**WHAT YOU HAVE TO DO**
Of the entries below, restate word for word only the section that runs from the line with "(st : gmap Z (gset Z) * gmap Z Z) (i" to the line with "else check_pos_1d memory", counting both ends.

**INPUT DATA**
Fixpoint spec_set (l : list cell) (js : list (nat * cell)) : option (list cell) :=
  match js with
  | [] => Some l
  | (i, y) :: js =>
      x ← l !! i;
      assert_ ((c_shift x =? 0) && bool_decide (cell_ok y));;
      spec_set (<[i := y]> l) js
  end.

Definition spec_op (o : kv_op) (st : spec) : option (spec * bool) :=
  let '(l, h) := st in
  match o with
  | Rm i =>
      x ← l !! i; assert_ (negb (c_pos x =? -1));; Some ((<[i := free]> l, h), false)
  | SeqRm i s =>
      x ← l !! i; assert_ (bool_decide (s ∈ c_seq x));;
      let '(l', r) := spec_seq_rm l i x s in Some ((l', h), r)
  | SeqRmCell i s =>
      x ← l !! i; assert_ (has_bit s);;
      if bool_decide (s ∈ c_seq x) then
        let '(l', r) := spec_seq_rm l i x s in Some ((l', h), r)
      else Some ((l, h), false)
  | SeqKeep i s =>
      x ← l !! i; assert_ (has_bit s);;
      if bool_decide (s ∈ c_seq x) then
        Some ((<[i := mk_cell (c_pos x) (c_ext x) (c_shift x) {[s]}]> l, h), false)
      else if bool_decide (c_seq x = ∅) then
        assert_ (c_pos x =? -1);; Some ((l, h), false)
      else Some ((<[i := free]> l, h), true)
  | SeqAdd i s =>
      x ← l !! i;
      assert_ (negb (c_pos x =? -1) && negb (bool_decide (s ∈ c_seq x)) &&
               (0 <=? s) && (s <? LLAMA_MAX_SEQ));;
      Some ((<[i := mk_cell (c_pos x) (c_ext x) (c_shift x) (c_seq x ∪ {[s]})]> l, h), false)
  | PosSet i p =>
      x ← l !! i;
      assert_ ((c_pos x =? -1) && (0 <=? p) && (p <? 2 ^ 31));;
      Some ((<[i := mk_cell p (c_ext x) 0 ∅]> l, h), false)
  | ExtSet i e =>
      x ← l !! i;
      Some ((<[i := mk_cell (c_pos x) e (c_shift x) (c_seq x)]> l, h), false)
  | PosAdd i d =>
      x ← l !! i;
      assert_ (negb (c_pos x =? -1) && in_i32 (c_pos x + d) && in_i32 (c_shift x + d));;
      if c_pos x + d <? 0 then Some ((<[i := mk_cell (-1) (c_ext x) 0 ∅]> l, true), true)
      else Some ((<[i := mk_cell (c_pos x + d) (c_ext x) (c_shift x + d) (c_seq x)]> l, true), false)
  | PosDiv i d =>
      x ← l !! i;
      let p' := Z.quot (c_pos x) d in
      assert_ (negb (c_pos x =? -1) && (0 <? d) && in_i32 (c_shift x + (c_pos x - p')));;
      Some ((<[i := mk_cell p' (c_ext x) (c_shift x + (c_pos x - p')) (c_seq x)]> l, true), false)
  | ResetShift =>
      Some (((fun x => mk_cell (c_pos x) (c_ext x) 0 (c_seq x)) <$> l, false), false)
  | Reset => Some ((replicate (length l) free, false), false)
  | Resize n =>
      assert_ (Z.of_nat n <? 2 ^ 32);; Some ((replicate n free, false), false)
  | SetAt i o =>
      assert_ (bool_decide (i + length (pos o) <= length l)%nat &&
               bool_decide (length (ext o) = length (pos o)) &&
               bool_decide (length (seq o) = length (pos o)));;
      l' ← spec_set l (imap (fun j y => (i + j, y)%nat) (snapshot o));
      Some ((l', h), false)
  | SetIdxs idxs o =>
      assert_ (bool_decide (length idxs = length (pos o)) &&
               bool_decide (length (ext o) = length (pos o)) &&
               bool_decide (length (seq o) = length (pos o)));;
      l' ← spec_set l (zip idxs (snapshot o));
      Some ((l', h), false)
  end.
---
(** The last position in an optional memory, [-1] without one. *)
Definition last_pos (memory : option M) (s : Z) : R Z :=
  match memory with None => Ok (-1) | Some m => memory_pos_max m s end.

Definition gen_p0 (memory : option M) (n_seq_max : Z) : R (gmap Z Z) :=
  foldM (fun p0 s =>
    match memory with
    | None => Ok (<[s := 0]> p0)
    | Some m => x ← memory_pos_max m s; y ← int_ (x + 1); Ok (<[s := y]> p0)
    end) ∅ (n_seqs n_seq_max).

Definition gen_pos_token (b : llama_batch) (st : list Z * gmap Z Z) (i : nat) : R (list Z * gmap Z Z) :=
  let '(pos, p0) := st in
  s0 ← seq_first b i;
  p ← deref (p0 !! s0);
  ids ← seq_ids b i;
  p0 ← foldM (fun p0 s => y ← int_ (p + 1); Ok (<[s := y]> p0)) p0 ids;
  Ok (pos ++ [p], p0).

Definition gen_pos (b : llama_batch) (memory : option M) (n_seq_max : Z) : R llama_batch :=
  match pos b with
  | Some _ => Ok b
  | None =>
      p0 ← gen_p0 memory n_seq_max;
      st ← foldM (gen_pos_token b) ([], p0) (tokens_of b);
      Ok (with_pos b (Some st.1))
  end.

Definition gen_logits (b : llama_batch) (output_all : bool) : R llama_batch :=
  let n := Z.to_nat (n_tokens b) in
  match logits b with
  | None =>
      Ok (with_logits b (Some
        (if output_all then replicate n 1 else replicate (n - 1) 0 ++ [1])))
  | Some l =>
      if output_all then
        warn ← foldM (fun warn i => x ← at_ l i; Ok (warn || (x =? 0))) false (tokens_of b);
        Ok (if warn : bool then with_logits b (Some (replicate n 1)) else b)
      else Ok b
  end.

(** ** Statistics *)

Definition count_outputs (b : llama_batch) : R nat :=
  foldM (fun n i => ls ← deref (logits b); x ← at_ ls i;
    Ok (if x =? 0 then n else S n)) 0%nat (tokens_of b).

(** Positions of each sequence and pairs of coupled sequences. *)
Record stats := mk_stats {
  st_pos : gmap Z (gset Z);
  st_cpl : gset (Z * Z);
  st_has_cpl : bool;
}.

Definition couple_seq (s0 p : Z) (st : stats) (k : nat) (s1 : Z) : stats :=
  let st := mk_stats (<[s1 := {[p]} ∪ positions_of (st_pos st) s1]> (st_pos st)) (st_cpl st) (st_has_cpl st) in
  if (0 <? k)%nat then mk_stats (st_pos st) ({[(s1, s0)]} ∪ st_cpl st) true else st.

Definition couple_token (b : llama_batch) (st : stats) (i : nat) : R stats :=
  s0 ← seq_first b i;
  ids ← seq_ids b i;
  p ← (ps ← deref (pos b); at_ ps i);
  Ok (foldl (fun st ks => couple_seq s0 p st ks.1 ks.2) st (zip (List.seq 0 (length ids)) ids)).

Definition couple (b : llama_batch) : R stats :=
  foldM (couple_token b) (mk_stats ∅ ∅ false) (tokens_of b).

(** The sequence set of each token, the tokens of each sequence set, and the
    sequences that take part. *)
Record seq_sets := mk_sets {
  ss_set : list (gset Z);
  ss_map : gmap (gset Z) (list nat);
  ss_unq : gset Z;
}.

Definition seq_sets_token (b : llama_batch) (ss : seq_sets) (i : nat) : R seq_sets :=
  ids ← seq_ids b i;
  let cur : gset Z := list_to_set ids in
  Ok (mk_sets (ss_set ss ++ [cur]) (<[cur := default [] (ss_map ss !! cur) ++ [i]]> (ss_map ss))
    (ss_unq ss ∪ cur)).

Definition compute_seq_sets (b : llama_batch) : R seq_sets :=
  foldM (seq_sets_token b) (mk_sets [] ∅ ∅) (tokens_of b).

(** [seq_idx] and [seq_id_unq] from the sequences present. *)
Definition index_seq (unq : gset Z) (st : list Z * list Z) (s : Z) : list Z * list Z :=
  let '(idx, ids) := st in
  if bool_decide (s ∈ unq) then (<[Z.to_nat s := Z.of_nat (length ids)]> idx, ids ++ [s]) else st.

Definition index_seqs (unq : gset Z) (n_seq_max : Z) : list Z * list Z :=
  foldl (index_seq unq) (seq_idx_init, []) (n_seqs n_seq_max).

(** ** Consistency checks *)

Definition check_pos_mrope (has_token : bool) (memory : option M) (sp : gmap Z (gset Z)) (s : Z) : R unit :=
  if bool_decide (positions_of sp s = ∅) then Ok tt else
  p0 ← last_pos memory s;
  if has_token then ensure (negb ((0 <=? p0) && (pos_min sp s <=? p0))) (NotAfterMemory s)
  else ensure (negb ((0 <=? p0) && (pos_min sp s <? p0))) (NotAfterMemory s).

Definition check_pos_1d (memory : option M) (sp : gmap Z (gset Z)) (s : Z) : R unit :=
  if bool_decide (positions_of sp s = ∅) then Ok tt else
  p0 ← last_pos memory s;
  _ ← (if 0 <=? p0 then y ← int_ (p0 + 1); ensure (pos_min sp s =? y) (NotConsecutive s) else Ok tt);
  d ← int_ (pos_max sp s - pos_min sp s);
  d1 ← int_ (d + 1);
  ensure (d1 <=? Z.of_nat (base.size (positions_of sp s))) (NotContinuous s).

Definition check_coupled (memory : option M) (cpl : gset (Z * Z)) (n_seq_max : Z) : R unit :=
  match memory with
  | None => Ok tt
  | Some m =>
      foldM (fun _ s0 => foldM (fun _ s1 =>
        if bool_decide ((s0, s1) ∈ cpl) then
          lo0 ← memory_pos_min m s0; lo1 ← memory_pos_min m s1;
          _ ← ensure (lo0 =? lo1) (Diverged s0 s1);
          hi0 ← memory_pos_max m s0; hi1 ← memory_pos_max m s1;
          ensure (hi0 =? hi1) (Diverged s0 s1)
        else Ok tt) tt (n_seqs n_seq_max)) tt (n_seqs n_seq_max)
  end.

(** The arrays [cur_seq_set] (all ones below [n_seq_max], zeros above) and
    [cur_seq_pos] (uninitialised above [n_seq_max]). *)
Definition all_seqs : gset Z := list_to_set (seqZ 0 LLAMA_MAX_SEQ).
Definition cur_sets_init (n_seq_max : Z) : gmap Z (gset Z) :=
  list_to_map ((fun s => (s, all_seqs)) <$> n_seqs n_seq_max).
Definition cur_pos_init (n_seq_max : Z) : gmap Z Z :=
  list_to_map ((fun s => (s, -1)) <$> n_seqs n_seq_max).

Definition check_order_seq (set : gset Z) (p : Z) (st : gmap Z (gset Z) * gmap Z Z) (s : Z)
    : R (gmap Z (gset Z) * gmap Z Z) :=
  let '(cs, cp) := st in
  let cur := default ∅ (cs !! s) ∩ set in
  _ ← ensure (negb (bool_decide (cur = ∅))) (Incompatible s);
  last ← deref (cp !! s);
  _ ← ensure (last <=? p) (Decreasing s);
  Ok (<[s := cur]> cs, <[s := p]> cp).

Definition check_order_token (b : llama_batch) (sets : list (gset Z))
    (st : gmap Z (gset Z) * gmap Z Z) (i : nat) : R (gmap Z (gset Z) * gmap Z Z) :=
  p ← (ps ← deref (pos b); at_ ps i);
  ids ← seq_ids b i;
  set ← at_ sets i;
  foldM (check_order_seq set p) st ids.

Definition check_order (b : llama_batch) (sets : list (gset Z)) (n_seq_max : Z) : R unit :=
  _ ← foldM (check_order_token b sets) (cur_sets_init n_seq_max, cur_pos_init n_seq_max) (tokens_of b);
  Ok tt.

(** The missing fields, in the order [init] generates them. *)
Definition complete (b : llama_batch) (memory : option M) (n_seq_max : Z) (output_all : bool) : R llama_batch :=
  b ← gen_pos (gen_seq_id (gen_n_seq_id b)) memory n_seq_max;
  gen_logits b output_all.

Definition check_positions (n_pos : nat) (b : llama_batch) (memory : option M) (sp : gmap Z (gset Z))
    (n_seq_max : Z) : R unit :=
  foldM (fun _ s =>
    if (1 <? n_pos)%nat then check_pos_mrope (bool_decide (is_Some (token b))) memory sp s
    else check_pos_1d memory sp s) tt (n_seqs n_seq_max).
---
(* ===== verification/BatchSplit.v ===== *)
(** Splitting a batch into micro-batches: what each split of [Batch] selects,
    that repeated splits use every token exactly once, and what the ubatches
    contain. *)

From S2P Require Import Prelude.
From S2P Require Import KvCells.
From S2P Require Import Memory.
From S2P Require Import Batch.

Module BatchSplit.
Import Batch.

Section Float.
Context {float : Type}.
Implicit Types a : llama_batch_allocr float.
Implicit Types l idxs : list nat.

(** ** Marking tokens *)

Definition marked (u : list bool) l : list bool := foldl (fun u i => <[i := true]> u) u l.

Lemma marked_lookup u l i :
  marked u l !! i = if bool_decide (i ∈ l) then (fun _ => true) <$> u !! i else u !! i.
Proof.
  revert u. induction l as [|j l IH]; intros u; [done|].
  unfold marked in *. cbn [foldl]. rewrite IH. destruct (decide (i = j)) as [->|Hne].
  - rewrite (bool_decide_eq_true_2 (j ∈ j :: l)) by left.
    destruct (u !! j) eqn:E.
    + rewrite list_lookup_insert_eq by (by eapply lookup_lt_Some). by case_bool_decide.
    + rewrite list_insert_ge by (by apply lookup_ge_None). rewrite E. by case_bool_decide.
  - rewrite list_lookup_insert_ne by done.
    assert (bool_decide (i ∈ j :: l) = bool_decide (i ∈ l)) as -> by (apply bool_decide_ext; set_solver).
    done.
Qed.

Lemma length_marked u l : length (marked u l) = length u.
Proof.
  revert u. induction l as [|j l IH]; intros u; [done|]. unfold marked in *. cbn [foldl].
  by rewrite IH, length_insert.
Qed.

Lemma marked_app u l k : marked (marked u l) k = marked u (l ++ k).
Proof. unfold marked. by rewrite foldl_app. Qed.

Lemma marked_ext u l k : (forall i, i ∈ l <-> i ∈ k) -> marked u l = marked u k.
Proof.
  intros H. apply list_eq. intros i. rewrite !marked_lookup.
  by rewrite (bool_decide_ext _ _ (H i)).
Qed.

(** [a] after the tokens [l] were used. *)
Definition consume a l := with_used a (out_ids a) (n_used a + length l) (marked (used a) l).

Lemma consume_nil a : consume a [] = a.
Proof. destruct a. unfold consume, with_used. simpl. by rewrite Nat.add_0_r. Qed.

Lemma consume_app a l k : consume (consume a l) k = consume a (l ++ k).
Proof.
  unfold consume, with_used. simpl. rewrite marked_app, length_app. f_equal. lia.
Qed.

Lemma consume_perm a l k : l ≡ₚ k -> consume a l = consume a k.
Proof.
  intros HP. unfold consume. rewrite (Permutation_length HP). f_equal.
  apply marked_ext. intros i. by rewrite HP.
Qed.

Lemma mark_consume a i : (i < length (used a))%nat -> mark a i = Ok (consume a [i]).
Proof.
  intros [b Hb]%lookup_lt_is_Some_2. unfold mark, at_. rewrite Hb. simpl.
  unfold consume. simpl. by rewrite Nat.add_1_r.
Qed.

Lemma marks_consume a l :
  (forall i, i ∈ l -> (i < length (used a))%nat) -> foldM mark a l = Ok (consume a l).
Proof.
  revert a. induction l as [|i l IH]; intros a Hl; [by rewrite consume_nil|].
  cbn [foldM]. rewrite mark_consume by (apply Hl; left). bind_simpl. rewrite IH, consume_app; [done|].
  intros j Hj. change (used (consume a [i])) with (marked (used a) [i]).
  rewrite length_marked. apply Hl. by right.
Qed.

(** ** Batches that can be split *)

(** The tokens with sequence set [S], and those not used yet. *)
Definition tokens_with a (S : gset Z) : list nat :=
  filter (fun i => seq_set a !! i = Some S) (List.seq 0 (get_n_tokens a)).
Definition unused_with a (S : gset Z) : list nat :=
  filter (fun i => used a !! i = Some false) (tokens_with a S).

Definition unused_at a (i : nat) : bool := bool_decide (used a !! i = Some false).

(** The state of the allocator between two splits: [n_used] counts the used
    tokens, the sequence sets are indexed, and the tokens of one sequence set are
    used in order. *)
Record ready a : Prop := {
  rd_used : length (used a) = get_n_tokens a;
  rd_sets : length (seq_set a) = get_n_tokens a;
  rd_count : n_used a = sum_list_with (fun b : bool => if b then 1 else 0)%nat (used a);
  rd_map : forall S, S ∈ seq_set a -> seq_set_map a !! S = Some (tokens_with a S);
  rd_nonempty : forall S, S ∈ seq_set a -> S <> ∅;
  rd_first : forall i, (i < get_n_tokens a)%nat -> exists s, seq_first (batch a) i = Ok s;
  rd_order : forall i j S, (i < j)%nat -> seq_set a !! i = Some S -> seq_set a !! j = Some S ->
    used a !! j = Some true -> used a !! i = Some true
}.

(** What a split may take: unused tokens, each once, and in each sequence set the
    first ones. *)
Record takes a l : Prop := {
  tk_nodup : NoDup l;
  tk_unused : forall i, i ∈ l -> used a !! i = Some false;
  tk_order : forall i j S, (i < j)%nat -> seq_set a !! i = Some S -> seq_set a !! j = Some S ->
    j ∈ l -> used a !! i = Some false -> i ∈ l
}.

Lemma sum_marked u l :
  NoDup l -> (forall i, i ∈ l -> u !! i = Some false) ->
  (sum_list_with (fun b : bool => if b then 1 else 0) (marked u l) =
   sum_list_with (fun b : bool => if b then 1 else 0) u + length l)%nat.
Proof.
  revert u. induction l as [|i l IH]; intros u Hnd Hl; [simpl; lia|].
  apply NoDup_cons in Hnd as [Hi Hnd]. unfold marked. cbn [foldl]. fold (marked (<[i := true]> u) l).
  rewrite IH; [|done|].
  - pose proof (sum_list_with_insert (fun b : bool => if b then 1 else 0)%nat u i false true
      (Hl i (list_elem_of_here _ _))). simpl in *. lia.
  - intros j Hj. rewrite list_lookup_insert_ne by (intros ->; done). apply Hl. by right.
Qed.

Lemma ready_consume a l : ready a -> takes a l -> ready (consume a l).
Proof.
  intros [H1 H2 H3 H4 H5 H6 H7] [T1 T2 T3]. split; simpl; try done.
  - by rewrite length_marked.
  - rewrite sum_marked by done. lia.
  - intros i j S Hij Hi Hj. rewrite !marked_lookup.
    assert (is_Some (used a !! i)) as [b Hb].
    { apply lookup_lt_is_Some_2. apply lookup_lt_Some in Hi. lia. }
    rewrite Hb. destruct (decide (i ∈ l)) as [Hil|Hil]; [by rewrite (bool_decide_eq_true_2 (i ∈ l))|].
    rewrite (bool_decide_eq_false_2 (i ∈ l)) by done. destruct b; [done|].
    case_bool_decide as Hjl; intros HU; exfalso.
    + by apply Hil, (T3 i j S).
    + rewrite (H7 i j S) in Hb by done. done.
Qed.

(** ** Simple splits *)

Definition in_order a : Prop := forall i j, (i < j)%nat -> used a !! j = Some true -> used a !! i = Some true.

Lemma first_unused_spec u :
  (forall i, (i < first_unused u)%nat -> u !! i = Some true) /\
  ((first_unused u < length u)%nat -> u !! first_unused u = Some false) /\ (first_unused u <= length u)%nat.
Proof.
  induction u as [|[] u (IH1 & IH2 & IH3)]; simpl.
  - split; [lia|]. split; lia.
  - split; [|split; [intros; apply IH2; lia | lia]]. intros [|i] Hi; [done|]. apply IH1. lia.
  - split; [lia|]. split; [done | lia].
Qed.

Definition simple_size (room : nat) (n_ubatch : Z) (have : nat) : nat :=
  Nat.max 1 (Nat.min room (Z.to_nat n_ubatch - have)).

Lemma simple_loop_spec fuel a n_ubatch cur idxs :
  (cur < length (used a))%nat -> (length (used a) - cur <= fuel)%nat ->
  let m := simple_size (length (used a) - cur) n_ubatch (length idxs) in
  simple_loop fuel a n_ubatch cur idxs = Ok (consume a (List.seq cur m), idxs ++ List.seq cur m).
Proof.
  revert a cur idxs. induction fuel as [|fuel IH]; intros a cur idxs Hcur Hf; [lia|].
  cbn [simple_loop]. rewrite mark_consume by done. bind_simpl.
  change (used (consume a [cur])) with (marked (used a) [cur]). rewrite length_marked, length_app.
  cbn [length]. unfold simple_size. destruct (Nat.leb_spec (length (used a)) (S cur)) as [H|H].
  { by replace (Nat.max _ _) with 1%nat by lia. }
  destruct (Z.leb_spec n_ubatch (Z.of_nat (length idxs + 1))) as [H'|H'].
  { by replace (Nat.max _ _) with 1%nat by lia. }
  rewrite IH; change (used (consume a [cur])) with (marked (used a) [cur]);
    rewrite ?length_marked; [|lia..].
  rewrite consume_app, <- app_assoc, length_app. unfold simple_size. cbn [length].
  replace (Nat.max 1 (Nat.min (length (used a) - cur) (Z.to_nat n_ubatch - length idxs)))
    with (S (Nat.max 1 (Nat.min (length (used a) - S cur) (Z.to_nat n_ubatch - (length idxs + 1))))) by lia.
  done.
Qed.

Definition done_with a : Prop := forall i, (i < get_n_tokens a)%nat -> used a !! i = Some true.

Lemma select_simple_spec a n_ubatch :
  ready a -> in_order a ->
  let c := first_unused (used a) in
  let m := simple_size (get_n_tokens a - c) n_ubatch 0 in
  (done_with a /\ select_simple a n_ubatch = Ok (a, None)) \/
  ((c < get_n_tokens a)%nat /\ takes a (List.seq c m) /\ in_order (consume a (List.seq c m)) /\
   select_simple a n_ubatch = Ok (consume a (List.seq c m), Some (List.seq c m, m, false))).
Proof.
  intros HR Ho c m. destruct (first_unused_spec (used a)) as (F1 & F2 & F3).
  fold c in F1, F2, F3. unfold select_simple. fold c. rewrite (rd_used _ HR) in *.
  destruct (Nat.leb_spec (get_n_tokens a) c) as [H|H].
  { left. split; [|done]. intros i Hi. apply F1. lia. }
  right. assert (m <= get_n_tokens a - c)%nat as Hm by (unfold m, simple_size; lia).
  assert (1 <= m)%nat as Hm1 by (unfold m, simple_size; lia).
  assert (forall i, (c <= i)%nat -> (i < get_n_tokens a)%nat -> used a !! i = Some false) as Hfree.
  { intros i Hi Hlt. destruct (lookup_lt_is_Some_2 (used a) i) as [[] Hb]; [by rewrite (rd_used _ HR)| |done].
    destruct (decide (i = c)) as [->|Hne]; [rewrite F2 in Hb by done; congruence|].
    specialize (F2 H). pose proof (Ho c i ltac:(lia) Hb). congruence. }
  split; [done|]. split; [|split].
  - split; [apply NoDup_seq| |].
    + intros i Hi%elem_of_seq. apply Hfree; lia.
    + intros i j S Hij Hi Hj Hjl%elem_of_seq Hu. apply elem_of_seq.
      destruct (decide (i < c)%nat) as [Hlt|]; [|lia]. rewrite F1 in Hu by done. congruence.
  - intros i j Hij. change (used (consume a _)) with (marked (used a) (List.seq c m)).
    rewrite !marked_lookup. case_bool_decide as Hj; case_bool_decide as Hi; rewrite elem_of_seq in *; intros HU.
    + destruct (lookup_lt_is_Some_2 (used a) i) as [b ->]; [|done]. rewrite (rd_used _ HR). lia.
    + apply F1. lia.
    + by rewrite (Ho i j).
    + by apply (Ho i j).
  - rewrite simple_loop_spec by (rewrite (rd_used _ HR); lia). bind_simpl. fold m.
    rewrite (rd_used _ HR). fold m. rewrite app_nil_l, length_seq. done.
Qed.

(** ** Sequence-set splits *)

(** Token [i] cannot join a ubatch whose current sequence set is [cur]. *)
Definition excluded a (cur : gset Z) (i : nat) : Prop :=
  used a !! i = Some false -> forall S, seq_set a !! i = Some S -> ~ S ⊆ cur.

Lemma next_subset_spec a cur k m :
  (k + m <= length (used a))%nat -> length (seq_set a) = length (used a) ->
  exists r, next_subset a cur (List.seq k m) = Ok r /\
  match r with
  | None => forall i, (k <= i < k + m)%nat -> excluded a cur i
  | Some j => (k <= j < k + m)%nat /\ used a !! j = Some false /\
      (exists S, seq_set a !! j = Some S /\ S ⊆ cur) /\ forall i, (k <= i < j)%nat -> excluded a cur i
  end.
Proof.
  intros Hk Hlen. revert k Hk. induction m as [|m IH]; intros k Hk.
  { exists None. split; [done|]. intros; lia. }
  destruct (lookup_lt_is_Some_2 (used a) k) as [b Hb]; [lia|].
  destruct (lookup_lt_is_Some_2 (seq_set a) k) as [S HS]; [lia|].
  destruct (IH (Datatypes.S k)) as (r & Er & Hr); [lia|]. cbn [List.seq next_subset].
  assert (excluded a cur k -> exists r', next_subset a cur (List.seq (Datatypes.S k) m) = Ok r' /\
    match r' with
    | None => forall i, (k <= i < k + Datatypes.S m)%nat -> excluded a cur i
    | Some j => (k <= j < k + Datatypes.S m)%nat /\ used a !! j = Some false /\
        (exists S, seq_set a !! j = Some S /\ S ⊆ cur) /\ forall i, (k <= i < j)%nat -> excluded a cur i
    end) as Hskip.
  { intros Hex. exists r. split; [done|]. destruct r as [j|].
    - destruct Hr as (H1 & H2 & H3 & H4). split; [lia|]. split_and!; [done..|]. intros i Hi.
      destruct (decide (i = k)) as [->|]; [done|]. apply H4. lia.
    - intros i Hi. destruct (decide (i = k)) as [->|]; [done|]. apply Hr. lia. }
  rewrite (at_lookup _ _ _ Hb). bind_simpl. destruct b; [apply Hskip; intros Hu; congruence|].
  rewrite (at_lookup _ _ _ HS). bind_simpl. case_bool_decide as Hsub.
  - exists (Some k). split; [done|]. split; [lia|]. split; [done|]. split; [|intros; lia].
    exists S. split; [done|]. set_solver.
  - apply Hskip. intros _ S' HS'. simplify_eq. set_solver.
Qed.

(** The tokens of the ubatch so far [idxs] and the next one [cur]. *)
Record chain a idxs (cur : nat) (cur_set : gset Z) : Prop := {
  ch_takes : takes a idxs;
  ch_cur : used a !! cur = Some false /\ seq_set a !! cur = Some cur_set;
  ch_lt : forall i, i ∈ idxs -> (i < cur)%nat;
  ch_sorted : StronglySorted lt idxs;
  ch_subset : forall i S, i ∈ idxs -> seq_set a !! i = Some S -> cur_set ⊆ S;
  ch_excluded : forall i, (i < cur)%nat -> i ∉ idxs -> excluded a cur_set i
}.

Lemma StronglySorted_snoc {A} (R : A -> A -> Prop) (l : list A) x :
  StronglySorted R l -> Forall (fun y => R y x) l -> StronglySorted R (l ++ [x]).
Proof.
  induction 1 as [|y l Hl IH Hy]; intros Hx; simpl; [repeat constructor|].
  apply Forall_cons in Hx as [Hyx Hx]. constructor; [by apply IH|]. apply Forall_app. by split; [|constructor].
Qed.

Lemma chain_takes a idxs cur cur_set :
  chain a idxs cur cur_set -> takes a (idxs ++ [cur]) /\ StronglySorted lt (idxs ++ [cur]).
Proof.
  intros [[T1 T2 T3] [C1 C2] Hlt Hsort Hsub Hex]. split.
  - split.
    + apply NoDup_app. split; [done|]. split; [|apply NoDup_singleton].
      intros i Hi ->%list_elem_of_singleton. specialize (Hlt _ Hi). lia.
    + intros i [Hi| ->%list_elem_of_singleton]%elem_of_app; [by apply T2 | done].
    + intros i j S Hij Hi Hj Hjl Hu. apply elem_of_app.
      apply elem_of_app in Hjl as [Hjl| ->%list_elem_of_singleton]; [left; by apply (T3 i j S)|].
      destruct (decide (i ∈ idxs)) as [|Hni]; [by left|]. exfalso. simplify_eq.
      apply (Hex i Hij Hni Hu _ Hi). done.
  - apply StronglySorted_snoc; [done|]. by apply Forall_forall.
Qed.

**TASK OUTPUT**
    (st : gmap Z (gset Z) * gmap Z Z) (i : nat) : R (gmap Z (gset Z) * gmap Z Z) :=
  p ← (ps ← deref (pos b); at_ ps i);
  ids ← seq_ids b i;
  set ← at_ sets i;
  foldM (check_order_seq set p) st ids.

Definition check_order (b : llama_batch) (sets : list (gset Z)) (n_seq_max : Z) : R unit :=
  _ ← foldM (check_order_token b sets) (cur_sets_init n_seq_max, cur_pos_init n_seq_max) (tokens_of b);
  Ok tt.

(** The missing fields, in the order [init] generates them. *)
Definition complete (b : llama_batch) (memory : option M) (n_seq_max : Z) (output_all : bool) : R llama_batch :=
  b ← gen_pos (gen_seq_id (gen_n_seq_id b)) memory n_seq_max;
  gen_logits b output_all.

Definition check_positions (n_pos : nat) (b : llama_batch) (memory : option M) (sp : gmap Z (gset Z))
    (n_seq_max : Z) : R unit :=
  foldM (fun _ s =>
    if (1 <? n_pos)%nat then check_pos_mrope (bool_decide (is_Some (token b))) memory sp s
    else check_pos_1d memory sp s) tt (n_seqs n_seq_max).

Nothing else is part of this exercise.